Chautauqua Institution is receiving a $4.7 million grant to sustain scientific research and related infrastructure investments on Chautauqua Lake.
Institution President Michael Hill said the New York State Environmental Facilities Corporation grant represents a milestone in the multiyear vision for Chautauqua Lake conservation named in Chautauqua’s Institution’s strategic plan, 150 Forward.
The grant will supports watershed and in-lake research, infrastructure, and mitigation efforts including:
• Confirming the efficacy of streambed stabilization, vegetative buffers and rain gardens and identifying possible design improvements leading to best practices for further projects that can reduce nutrient and pollutant loads that negatively impact water quality.
• Designing and constructing additional integrated tributary monitoring stations to provide insights into the nutrient pollution from each of these “micro watersheds” of Chautauqua Lake.
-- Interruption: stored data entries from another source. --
Lemma comprehension_nth {A B : Type} (f : A -> result B) (xs : list A)
  (ys : list B) (i : nat) (x : A) :
  comprehension f xs = Ok ys -> nth_error xs i = Some x ->
  exists y, nth_error ys i = Some y /\ f x = Ok y.
Proof.
  revert ys i. induction xs as [|x' xs IH]; simpl; intros ys i H Hi.
  - destruct i; discriminate.
  - destruct (f x') as [y'|e] eqn:Ey; simpl in H; [|discriminate].
    destruct (comprehension f xs) as [ys'|e]; simpl in H; [|discriminate].
    injection H as <-. destruct i as [|i]; simpl in *.
    + injection Hi as <-. eauto.
    + apply (IH ys' i eq_refl Hi).
Qed.

Lemma comprehension_total {A B : Type} (f : A -> result B) (xs : list A) :
  Forall (fun x => exists y, f x = Ok y) xs ->
  exists ys, comprehension f xs = Ok ys.
Proof.
  induction 1 as [|x xs [y Hy] _ [ys IH]]; simpl; [eauto|].
  rewrite Hy, IH. simpl. eauto.
Qed.

End ComprehensionFacts.

(** ** The order of floats *)

Module FloatOrder.

Import PyFloat.

Lemma ltb_finite (p q : Q) :
  ereal_ltb (Finite p) (Finite q) = true <-> (p < q)%Q.
Proof.
  unfold ereal_ltb. rewrite Qlt_alt.
  destruct (p ?= q)%Q; split; intros H; try reflexivity; discriminate H.
Qed.

Lemma ltb_finite_false (p q : Q) :
  ereal_ltb (Finite p) (Finite q) = false <-> (q <= p)%Q.
Proof.
  rewrite <- not_true_iff_false, ltb_finite. split.
  - apply Qnot_lt_le.
  - intros H1 H2. apply (Qlt_not_le _ _ H2 H1).
Qed.

Lemma ltb_trans (a b c : ereal) :
  ereal_ltb a b = true -> ereal_ltb b c = true -> ereal_ltb a c = true.
Proof.
  destruct a as [|p|], b as [|q|], c as [|r|]; try reflexivity; try discriminate.
  rewrite !ltb_finite. apply Qlt_trans.
Qed.

(** [a < b] and [b <= c] give [a < c]. *)
Lemma ltb_le_trans (a b c : ereal) :
  ereal_ltb a b = true -> ereal_ltb c b = false -> ereal_ltb a c = true.
Proof.
  destruct a as [|p|], b as [|q|], c as [|r|]; try reflexivity; try discriminate.
  rewrite ltb_finite_false, !ltb_finite. apply Qlt_le_trans.
Qed.

(** [a <= b] and [b < c] give [a < c]. *)
Lemma le_ltb_trans (a b c : ereal) :
  ereal_ltb b a = false -> ereal_ltb b c = true -> ereal_ltb a c = true.
Proof.
  destruct a as [|p|], b as [|q|], c as [|r|]; try reflexivity; try discriminate.
  rewrite ltb_finite_false, !ltb_finite. apply Qle_lt_trans.
Qed.

Lemma number_value (x : float) :
  is_nan x = false <-> exists v, value_of x = Some v.
Proof.
  destruct x; simpl; split; intros H; try reflexivity; eauto.
  - discriminate H.
  - destruct H as [v H]. discriminate H.
Qed.

Lemma min_step_number (x best : float) :
  is_nan x = false -> is_nan best = false ->
  is_nan (if ltb x best then x else best) = false.
Proof. intros; destruct (ltb x best); assumption. Qed.

Lemma max_step_number (x best : float) :
  is_nan x = false -> is_nan best = false ->
  is_nan (if gtb x best then x else best) = false.
Proof. intros; destruct (gtb x best); assumption. Qed.

(** Among numbers, the minimum is above a bound exactly when every element
    is. *)
Lemma py_min_above (lo : Z) (rest : list float) (first : float) :
  is_nan first = false -> Forall (fun x => is_nan x = false) rest ->
  gt_Z (py_min first rest) lo = true
  <-> Forall (fun x => gt_Z x lo = true) (first :: rest).
Proof.
  revert first. induction rest as [|x rest IH]; intros first Hf Hr.
  - simpl. split; [intros H; repeat constructor; exact H|].
    intros H. inversion H; assumption.
  - inversion Hr as [|? ? Hx Hrest]; subst.
    change (py_min first (x :: rest))
      with (py_min (if ltb x first then x else first) rest).
    rewrite (IH _ (min_step_number x first Hx Hf) Hrest).
    apply number_value in Hf, Hx. destruct Hf as [vf Ef], Hx as [vx Ex].
    assert (Hstep : gt_Z (if ltb x first then x else first) lo = true
                    <-> gt_Z first lo = true /\ gt_Z x lo = true).
    { unfold ltb, gt_Z. rewrite Ex, Ef.
      destruct (ereal_ltb vx vf) eqn:E; rewrite ?Ex, ?Ef.
      - split; [|tauto]. intros H. split; [|exact H].
        apply (ltb_trans _ _ _ H E).
      - split; [|tauto]. intros H. split; [exact H|].
        apply (ltb_le_trans _ _ _ H E). }
    split.
    + intros H. inversion H as [|? ? Hb Hrest']; subst.
      apply Hstep in Hb. destruct Hb. repeat constructor; assumption.
    + intros H. inversion H as [|? ? H1 H2]; subst.
      inversion H2 as [|? ? H3 H4]; subst.
      constructor; [apply Hstep; tauto | assumption].
Qed.

(** Among numbers, the maximum is below a bound exactly when every element
    is. *)
Lemma py_max_below (hi : Z) (rest : list float) (first : float) :
  is_nan first = false -> Forall (fun x => is_nan x = false) rest ->
  lt_Z (py_max first rest) hi = true
  <-> Forall (fun x => lt_Z x hi = true) (first :: rest).
Proof.
  revert first. induction rest as [|x rest IH]; intros first Hf Hr.
  - simpl. split; [intros H; repeat constructor; exact H|].
    intros H. inversion H; assumption.
  - inversion Hr as [|? ? Hx Hrest]; subst.
    change (py_max first (x :: rest))
      with (py_max (if gtb x first then x else first) rest).
    rewrite (IH _ (max_step_number x first Hx Hf) Hrest).
    apply number_value in Hf, Hx. destruct Hf as [vf Ef], Hx as [vx Ex].
    assert (Hstep : lt_Z (if gtb x first then x else first) hi = true
                    <-> lt_Z first hi = true /\ lt_Z x hi = true).
    { unfold gtb, ltb, lt_Z. rewrite Ex, Ef.
      destruct (ereal_ltb vf vx) eqn:E; rewrite ?Ex, ?Ef.
      - split; [|tauto]. intros H. split; [|exact H].
        apply (ltb_trans _ _ _ E H).
      - split; [|tauto]. intros H. split; [exact H|].
        apply (le_ltb_trans _ _ _ E H). }
    split.
    + intros H. inversion H as [|? ? Hb Hrest']; subst.
      apply Hstep in Hb. destruct Hb. repeat constructor; assumption.
    + intros H. inversion H as [|? ? H1 H2]; subst.
      inversion H2 as [|? ? H3 H4]; subst.
      constructor; [apply Hstep; tauto | assumption].
Qed.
• Installing weather monitoring stations on the in-lake vertical profilers, tributary stations, and land-based stations to better understand how weather events impact how Harmful Algal Blooms (HABs) form and to better predict future HABs.
• Supporting data development and analysis to inform nutrient and pollutant mitigation.
• Supporting multi-sensor platforms (Vertical Profilers), ancillary buoy and nutrient sensor deployment to measure physical, chemical and biological factors in the lake that are critical for determining effectiveness of capital projects.